Rettet Zähne putzen Leben? Nicht direkt! Aber eins steht fest: Gesunde Zähne sind ein wesentlicher Faktor unserer allgemeinen Gesundheit. Gesunde Zähne sind wichtig für ein starkes Immunsystem – gerade jetzt, in Zeiten der Corona-Pandemie. Wie die Parodontitis, COVID-19 und der Schlaganfall hier zusammenhängen, erklären wir Ihnen zum Welt-Schlaganfall-Tag (29. Oktober).
Wichtig zu wissen
- Schlaganfälle entstehen meist durch Arteriosklerose.
- Bei einem Schlaganfall wird die Durchblutung im Gehirn schlagartig gestört.
- So kann es sein, dass bestimmte Körperfunktionen zeitweise oder dauerhaft ausfallen.
- Eine Infektion mit dem Corona-Virus SARS-CoV-2 kann das Risiko für Schlaganfälle erhöhen.

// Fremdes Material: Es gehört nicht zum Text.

(** [__init__] as a function of what the three loads return. *)
Lemma init_unfold (training_scores to_be_classified : option string)
    (thresholds : option (list Q)) (output dev_scores : option string)
    (fs : filesystem) :
  __init__ training_scores to_be_classified thresholds output dev_scores fs
  = (train <- fst (load_data training_scores fs) ;;
     tbc <- fst (load_data to_be_classified fs) ;;
     out <- (if is_truthy output then attr output
             else match to_be_classified with
                  | Some p => Ok (p ++ ".probabilities.txt")%string
                  | None => Raise TypeError
                  end) ;;
     let sweep_values := match thresholds with
                         | None => default_thresholds
                         | Some l => l
                         end in
     if is_truthy dev_scores then
       dev <- fst (load_data dev_scores fs) ;;
       ' (labels, held_out) <- pop (json_normalize dev) "label" ;;
       Ok (mkFilterClassifier (json_normalize train) (json_normalize train)
             (json_normalize tbc) sweep_values out
             (Some held_out) (Some labels) None)
     else
       Ok (mkFilterClassifier (json_normalize train) (json_normalize train)
             (json_normalize tbc) sweep_values out None None None),
     fs).
Proof.
  unfold __init__, io_bind, lift, ret, load_data. cbn [fst].
  destruct (lines <- open_read fs training_scores ;; load_lines lines [])
    as [train|]; cbn [bind]; [|reflexivity].
  destruct (lines <- open_read fs to_be_classified ;; load_lines lines [])
    as [tbc|]; cbn [bind]; [|reflexivity].
  destruct (if is_truthy output then _ else _) as [out|]; cbn [bind];
    [|reflexivity].
  destruct (is_truthy dev_scores); [|reflexivity].
  destruct (lines <- open_read fs dev_scores ;; load_lines lines [])
    as [dev|]; cbn [bind]; [|reflexivity].
  destruct (pop (json_normalize dev) "label") as [[labels held_out]|];
    reflexivity.
Qed.

(** X19 (what the constructor leaves).  A constructor that returns has
    read files and written none; the classifier holds the same training
    table under both its names, well-formed tables, the given sweep or the
    default one, and no labels, so that [train_logreg] raises
    [AttributeError] until [add_labels] has run; it holds held-out data,
    one label per row, exactly when [dev_scores] is given and not empty. *)
Theorem init_postconditions
    (training_scores to_be_classified : option string)
    (thresholds : option (list Q)) (output dev_scores : option string)
    (fs : filesystem) (self : FilterClassifier) :
  fst (__init__ training_scores to_be_classified thresholds output dev_scores fs)
  = Ok self ->
  snd (__init__ training_scores to_be_classified thresholds output dev_scores fs)
  = fs
  /\ training_data self = df_training_data self
  /\ well_formed (df_training_data self) = true
  /\ well_formed (tbc_data self) = true
  /\ discard_thresholds self = match thresholds with
                               | None => default_thresholds
                               | Some l => l
                               end
  /\ labels_train self = None
  /\ train_logreg self = Raise AttributeError
  /\ if is_truthy dev_scores
     then exists held_out labels,
            dev_data self = Some held_out /\ dev_labels self = Some labels
            /\ List.length labels = index_len held_out
     else dev_data self = None /\ dev_labels self = None.
Proof.
  rewrite init_unfold. cbn [fst snd]. intros H.
  split; [reflexivity|].
  apply bind_Ok in H as (train & _ & H).
  apply bind_Ok in H as (tbc & _ & H).
  apply bind_Ok in H as (out & _ & H). cbv zeta in H.
  destruct (is_truthy dev_scores).
  - apply bind_Ok in H as (dev & _ & H).
    apply bind_Ok in H as ([labels held_out] & Hpop & H).
    injection H as <-. cbn.
    repeat split; try apply json_normalize_well_formed.
    exists held_out, labels. repeat split.
    pose proof (json_normalize_well_formed dev) as Hwf.
    destruct (pop_spec _ _ _ _ Hwf Hpop) as (Hget & Hlen & _).
    rewrite Hlen. apply (well_formed_length (json_normalize dev) "label");
      [exact Hwf|].
    now apply dict_get_Ok_In.
  - injection H as <-. cbn.
    repeat split; apply json_normalize_well_formed.
Qed.

(** X20 (the output path).  A constructor that returns was given a file
    to classify; the output path is the given one when it is not empty,
    and otherwise, also for the empty string, the path of the file to
    classify followed by [.probabilities.txt]. *)
Theorem output_file_default
    (training_scores to_be_classified : option string)
    (thresholds : option (list Q)) (output dev_scores : option string)
    (fs : filesystem) (self : FilterClassifier) :
  fst (__init__ training_scores to_be_classified thresholds output dev_scores fs)
  = Ok self ->
  exists p,
    to_be_classified = Some p
    /\ output_file self = match output with
                          | Some (String c rest) => String c rest
                          | _ => (p ++ ".probabilities.txt")%string
                          end.
Proof.
  rewrite init_unfold. cbn [fst]. intros H.
  apply bind_Ok in H as (train & _ & H).
  apply bind_Ok in H as (tbc & Htbc & H).
  apply bind_Ok in H as (out & Hout & H). cbv zeta in H.
  destruct (load_data_some _ _ _ Htbc) as [p Hp]. exists p.
  split; [exact Hp|].
  assert (E : output_file self = out).
  { destruct (is_truthy dev_scores).
    - apply bind_Ok in H as (dev & _ & H).
      apply bind_Ok in H as ([labels held_out] & _ & H).
      now injection H as <-.
    - now injection H as <-. }
  rewrite E. apply output_path in Hout.
  destruct output as [[|c rest]|]; try exact Hout.
  - destruct Hout as (p' & Hp' & ->). congruence.
  - destruct Hout as (p' & Hp' & ->). congruence.
Qed.

(** X21 (held-out data without labels).  When the three files load and
    no record of the held-out file has a [label] field, the constructor
    raises [KeyError]. *)
Theorem dev_scores_need_label
    (training_scores to_be_classified : option string)
    (thresholds : option (list Q)) (output dev_scores : option string)
    (fs : filesystem) (train tbc dev : list record) :
  is_truthy dev_scores = true ->
  fst (load_data training_scores fs) = Ok train ->
  fst (load_data to_be_classified fs) = Ok tbc ->
  fst (load_data dev_scores fs) = Ok dev ->
  ~ In "label"%string (keys (json_normalize dev)) ->
  __init__ training_scores to_be_classified thresholds output dev_scores fs
  = (Raise KeyError, fs).
Proof.
  intros Hdev Htrain Htbc Hload Hlabel. rewrite init_unfold.
  rewrite Htrain, Htbc. cbn [bind].
  destruct (load_data_some _ _ _ Htbc) as [p ->].
  assert (Hout : exists out,
            (if is_truthy output then attr output
             else Ok (p ++ ".probabilities.txt")%string) = Ok out).
  { destruct output as [[|c o]|]; cbn [is_truthy attr]; now eexists. }
  destruct Hout as [out ->]. cbn [bind]. rewrite Hdev, Hload. cbn [bind].
  unfold pop, getitem.
  now rewrite (dict_get_absent (cols (json_normalize dev)) "label" Hlabel).
Qed.

(** X22 (the first load that fails).  The exception of the first file
    that cannot be loaded, the training file before the file to classify,
    is the exception of the constructor, and no file is written; a path
    that was not given counts as a file that cannot be loaded. *)
Theorem init_raises_first_load_error
    (training_scores to_be_classified : option string)
    (thresholds : option (list Q)) (output dev_scores : option string)
    (fs : filesystem) (e : exn) :
  fst (load_data training_scores fs) = Raise e
  \/ (is_ok (fst (load_data training_scores fs)) = true
      /\ fst (load_data to_be_classified fs) = Raise e) ->
  __init__ training_scores to_be_classified thresholds output dev_scores fs
  = (Raise e, fs)
  /\ (training_scores = None -> e = TypeError).
Proof.
  intros H. rewrite init_unfold. destruct H as [H|[Hok H]].
  - rewrite H. split; [reflexivity|]. intros ->. cbn in H. congruence.
  - destruct (fst (load_data training_scores fs)) as [train|] eqn:E;
      [|discriminate].
    rewrite H. split; [reflexivity|]. intros ->. discriminate.
Qed.
End Constructor.

Lemma init_postconditions_witness :
  training_data Demo.self = df_training_data Demo.self
  /\ train_logreg (B := Toy.backend) Demo.self = Raise AttributeError.
Proof.
  destruct (init_postconditions (B := Toy.backend) (Some "train.jsonl"%string)
              (Some "tbc.jsonl"%string) (Some [2 # 10; 4 # 10]) None
              (Some "dev.jsonl"%string) Demo.files Demo.self)
    as (_ & H1 & _ & _ & _ & _ & H2 & _).
  - vm_compute. reflexivity.
  - split; assumption.
Defined.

- Was viele nicht wissen: Auch die Parodontitis, die chronische bakterielle Entzündung des Zahnhalteapparats, kann zu Arteriosklerose führen.
- Damit kann eine Parodontitis indirekt das Schlaganfall-Risiko beeinflussen.
- Die wichtigsten Risikofaktoren für eine Parodontitis sind Rauchen, eine unzureichende Mundhygiene, Diabetes Mellitus, Adipositas und rheumatoide Arthritis.
- Wer sein Schlaganfall-Risiko senken will, muss einer Parodontitis vorbeugen oder diese wirksam therapieren.
- Dabei verengen sich die Gefäße aufgrund von Ablagerungen und können sich letztlich verschließen.
- Erkrankungen wie Bluthochdruck, Diabetes oder Fettstoffwechselstörungen können Arteriosklerose begünstigen.
- Bei einem Schlaganfall zählt jede Minute: je früher geholfen wird, umso geringer sind mögliche Folgeschäden.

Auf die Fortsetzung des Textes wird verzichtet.